Going along with the whole fitness craze, this thing will even hook up to popular heart rate monitors. Imagine viewing your heart rate as you drop in on that double black diamond.
It doesn’t end there either. The Snow 2 will also hook up to third-party cameras as well, which brings us to our next gadget.
The AirDog is a drone that is capable of auto-following its subject matter. In other words, you set an altitude and follow distance; and the Airdog will follow you down the mountain, recording or streaming your every move on a GoPro.
This drone works by tracking the person donning the AirLeash. It will keep up with anyone doing up to 40 MPH.
But the Airdog could prove very useful on a freestyle run through the board park (although the battery only lasts 10 to 20 mins per charge).
Combining the AirDog with the Snow 2 could easily create an interesting situation. Ultimately, you could watch yourself ski or snowboard down the mountain while…err…skiing or snowboarding down the mountain.
Whether or not that is useful remains to be seen. But this idea at least outlines the possibilities of coupling such high-tech devices.
Quantifying with Only One Problem
Technology is clearly making its way to the slopes. Just like it is off the mountain, tech is enabling us to quantify ourselves while we’re on the mountain.
Just the few apps and devices listed in this article are enough to more than quantify one’s self, while “shredding the gnar”.
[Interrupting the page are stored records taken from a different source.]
Lemma lock_no_lost_wakeup_witness :
  lk_queue demo_freed.2 = [(0, 3%positive)] /\ locked demo_freed.2 = false /\
  exists t, t ∈ dom demo_in /\ ~ (t ∈ (lk_queue demo_freed.2).*2).
Proof.
  split; [vm_compute; reflexivity|]. split; [vm_compute; reflexivity|].
  destruct (lock_no_lost_wakeup demo_kernel None
              (mkLockSys demo_freed.1 demo_freed.2 demo_in (({[1%positive]} ∪ ∅) ∖ {[1%positive]}))
              demo_kernel_ok) as (t & Hin & Hnq & _).
  - intros _. reflexivity.
  - exact demo_freed_reachable.
  - vm_compute. congruence.
  - vm_compute. reflexivity.
  - exists t. split; [exact Hin|exact Hnq].
Defined.

(** ** Conditions *)

(** Threads that wait in a queue and can be woken. *)
Definition queued_ok (k : kstate) (q : queue positive) : Prop :=
  NoDup q.*2 /\ forall t, t ∈ q.*2 -> status_of k t = Some BLOCKED /\ threadToBeDestroyed k <> Some t.

Lemma queued_wake k z t q :
  kernel_ok k -> queued_ok k ((z, t) :: q) ->
  exists k', ReadyToRun k t = Ok k' /\ kernel_ok k' /\ queued_ok k' q /\
    (readyList k').*2 = (readyList k).*2 ++ [t] /\ currentThread k' = currentThread k /\
    k_level k' = k_level k /\ threadToBeDestroyed k' = threadToBeDestroyed k /\
    (forall t', t' <> t -> status_of k' t' = status_of k t').
Proof.
  intros Hk [Hnd Hq]. simpl in Hnd. apply NoDup_cons in Hnd as [Hnin Hnd].
  destruct (Hq t) as [Hb Hd]; [simpl; set_solver|].
  destruct (ReadyToRun_ok k t BLOCKED) as (k' & Hr & Hk' & Hrl & Hc & Hdd & Hl & _ & Hst & _); try done.
  exists k'. split_and!; try done.
  - split; [done|]. intros t' Ht'. destruct (Hq t') as [Hb' Hd']; [simpl; set_solver|].
    rewrite Hdd. split; [|done]. rewrite Hst, upd_ne; [done|]. by intros ->.
  - intros t' Ht'. by rewrite Hst, upd_ne.
Qed.
(** ** Witnesses *)

Definition demo_disk : Disk :=
  mkDisk (word_bytes MagicNumber ++ replicate (Z.to_nat (NumSectors * SectorSize)) 0) false 40 0.
Definition demo_disk_world : world Disk :=
  mkWorld Interrupt_new (mkStatistics 1234 0 1234 0 0 0 0 0 0 0 0) None demo_disk.

Lemma demo_disk_ok : disk_ok demo_disk.
Proof.
  unfold disk_ok, demo_disk. cbn [d_file lastSector]. split; [|split].
  - rewrite length_app, length_replicate. unfold DiskSize, MagicSize, NumSectors, SectorSize, SectorsPerTrack, NumTracks.
    cbn [length word_bytes]. lia.
  - apply Forall_app. split; [apply word_bytes_byte|]. apply Forall_replicate. by split.
  - unfold NumSectors, SectorsPerTrack, NumTracks. lia.
Qed.

Lemma demo_clock_ok : clock_ok demo_disk_world.
Proof. by split. Qed.

Lemma disk_latency_witness :
  let l := ComputeLatency demo_disk_world 70 true in
  (1234 + l - 500) `mod` 500 = 0 /\ ((1234 + l - 500) `div` 500) `mod` 32 = 70 `mod` 32.
Proof.
  destruct (disk_latency demo_disk_world 70 true demo_clock_ok demo_disk_ok) as [_ Hl].
  - split; vm_compute; congruence.
  - exact (Hl (or_introl eq_refl)).
Defined.

Lemma disk_one_request_witness :
  exists data w', ReadRequest 1 2 demo_disk_world 3 = Ok (data, w') /\
    ReadRequest 1 2 w' 4 = AssertFail.
Proof.
  destruct (disk_one_request 1 2 demo_disk_world 3 demo_disk_ok demo_clock_ok eq_refl)
    as (data & w' & Hr & _ & _ & Hbusy & _).
  - split; vm_compute; congruence.
  - exists data, w'. split; [exact Hr|]. exact (proj1 (Hbusy 4 [])).
Defined.

Lemma disk_read_write_witness :
  exists w1 w3, WriteRequest 1 2 demo_disk_world 5 (replicate 128 9) = Ok w1 /\
    ReadRequest 1 2 (with_dev w1 (with_active (w_dev w1) (d_file (w_dev w1)) false)) 5 =
      Ok (replicate 128 9, w3).
Proof.
  destruct (WriteRequest_ok 1 2 demo_disk_world 5 (replicate 128 9) demo_disk_ok demo_clock_ok eq_refl)
    as (f & w1 & Hw & Hf & Hd1 & Hfile & _ & _ & _);
    [split; vm_compute; congruence|reflexivity|apply Forall_replicate; split; vm_compute; congruence|].
  assert (now w1 = 1234) as Hnow.
  { assert (match WriteRequest 1 2 demo_disk_world 5 (replicate 128 9) with
            | Ok w => now w =? 1234
            | _ => false
            end = true) as Hrun by (vm_compute; reflexivity).
    rewrite Hw in Hrun. by apply Z.eqb_eq. }
  destruct (disk_read_write 1 2 demo_disk_world 5 (replicate 128 9) w1
              (with_dev w1 (with_active (w_dev w1) (d_file (w_dev w1)) false)) 5)
    as (out & w3 & Hr & Hout).
  - exact demo_disk_ok.
  - exact demo_clock_ok.
  - reflexivity.
  - split; vm_compute; congruence.
  - reflexivity.
  - apply Forall_replicate; split; vm_compute; congruence.
  - exact Hw.
  - exact Hd1.
  - unfold clock_ok, now in *. simpl. rewrite Hnow. split; vm_compute; congruence.
  - reflexivity.
  - reflexivity.
  - split; vm_compute; congruence.
  - simpl in Hout. subst out. exists w1, w3. split; [exact Hw|exact Hr].
Defined.
(* ===== verification/FileHdr.v ===== *)
(** * filesys/filehdr.cc and filesys/IndirectPointerBlock.cc: where a file's data is

    The build is the one with [FILESYS]: four direct sectors and 26 indirect pointer
    blocks of 31 sectors each. [FileHeader] and [IndirectPointerBlock] are the
    objects. The free map is any allocator of the interface of BitMap.v. A pointer to
    a block is an [option]: [None] is a pointer that no [new] has set, and using it is
    undefined. The disk is the list of its sectors. *)

From stdpp Require Import prelude numbers list.
From S2P Require Import Prelude Params BitMap.

Open Scope Z_scope.

Definition FreeMapSector : Z := 0.
Definition DirectorySector : Z := 1.
Definition NumDirect : Z := 4.
Definition NumInDirect : Z := (SectorSize - (2 * 4 + NumDirect * 4)) / 4.
Definition MaxIndirectPointers : Z := (SectorSize - 4) / 4.
Definition PointersPerIndirect : Z := (SectorSize - 4) / 4.
Definition HdrSize : Z := 4 * 2 + 4 * NumDirect + 4 * NumInDirect.
Definition MaxFileSize : Z := (NumDirect + NumInDirect * MaxIndirectPointers) * SectorSize.

(** ** Indirect pointer blocks *)

Record IndirectPointerBlock := mkBlock { ib_num : Z; ib_data : list Z }.

Definition IndirectPointerBlock_new : IndirectPointerBlock :=
  mkBlock 0 (replicate (Z.to_nat MaxIndirectPointers) 0).

Definition PutSector (b : IndirectPointerBlock) (sector : Z) : outcome IndirectPointerBlock :=
  d ← arr_set (ib_data b) (ib_num b) sector;
  Ok (mkBlock (s32 (ib_num b + 1)) d).

Definition Block_ByteToSector (b : IndirectPointerBlock) (sector : Z) : outcome Z :=
  arr_get (ib_data b) (cdiv sector SectorSize).

(** [for (i = 0; i < numSectors; i++) bitMap->Clear(dataSectors[numSectors]);] *)
Fixpoint Block_Deallocate_loop {M} `{BitAllocator M} (n : nat) (b : IndirectPointerBlock) (bitMap : M)
    : outcome M :=
  match n with
  | O => Ok bitMap
  | S n =>
      s ← arr_get (ib_data b) (ib_num b);
      bitMap ← ba_clear bitMap s;
      Block_Deallocate_loop n b bitMap
  end.

Definition Block_Deallocate {M} `{BitAllocator M} (b : IndirectPointerBlock) (bitMap : M)
    : outcome (IndirectPointerBlock * M) :=
  bitMap ← Block_Deallocate_loop (Z.to_nat (ib_num b)) b bitMap;
  Ok (mkBlock 0 (ib_data b), bitMap).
This quantification should allow a skier or snowboarder of any skill level to set goals. In turn, snow-goers can improve upon their skills and even make a record–statistically or visually–to reminisce about their improvements later on.
As of now, there is only one drawback to all of this: while technology is on a double black diamond path, battery technology is on the bunny slope. The lack of battery technology is a trend subtly outlined in this article. So for any scientists, engineers, or inventors out there, let’s put a little more thought into batteries, so everyone can have a fully juiced, quantified ride down the mountain.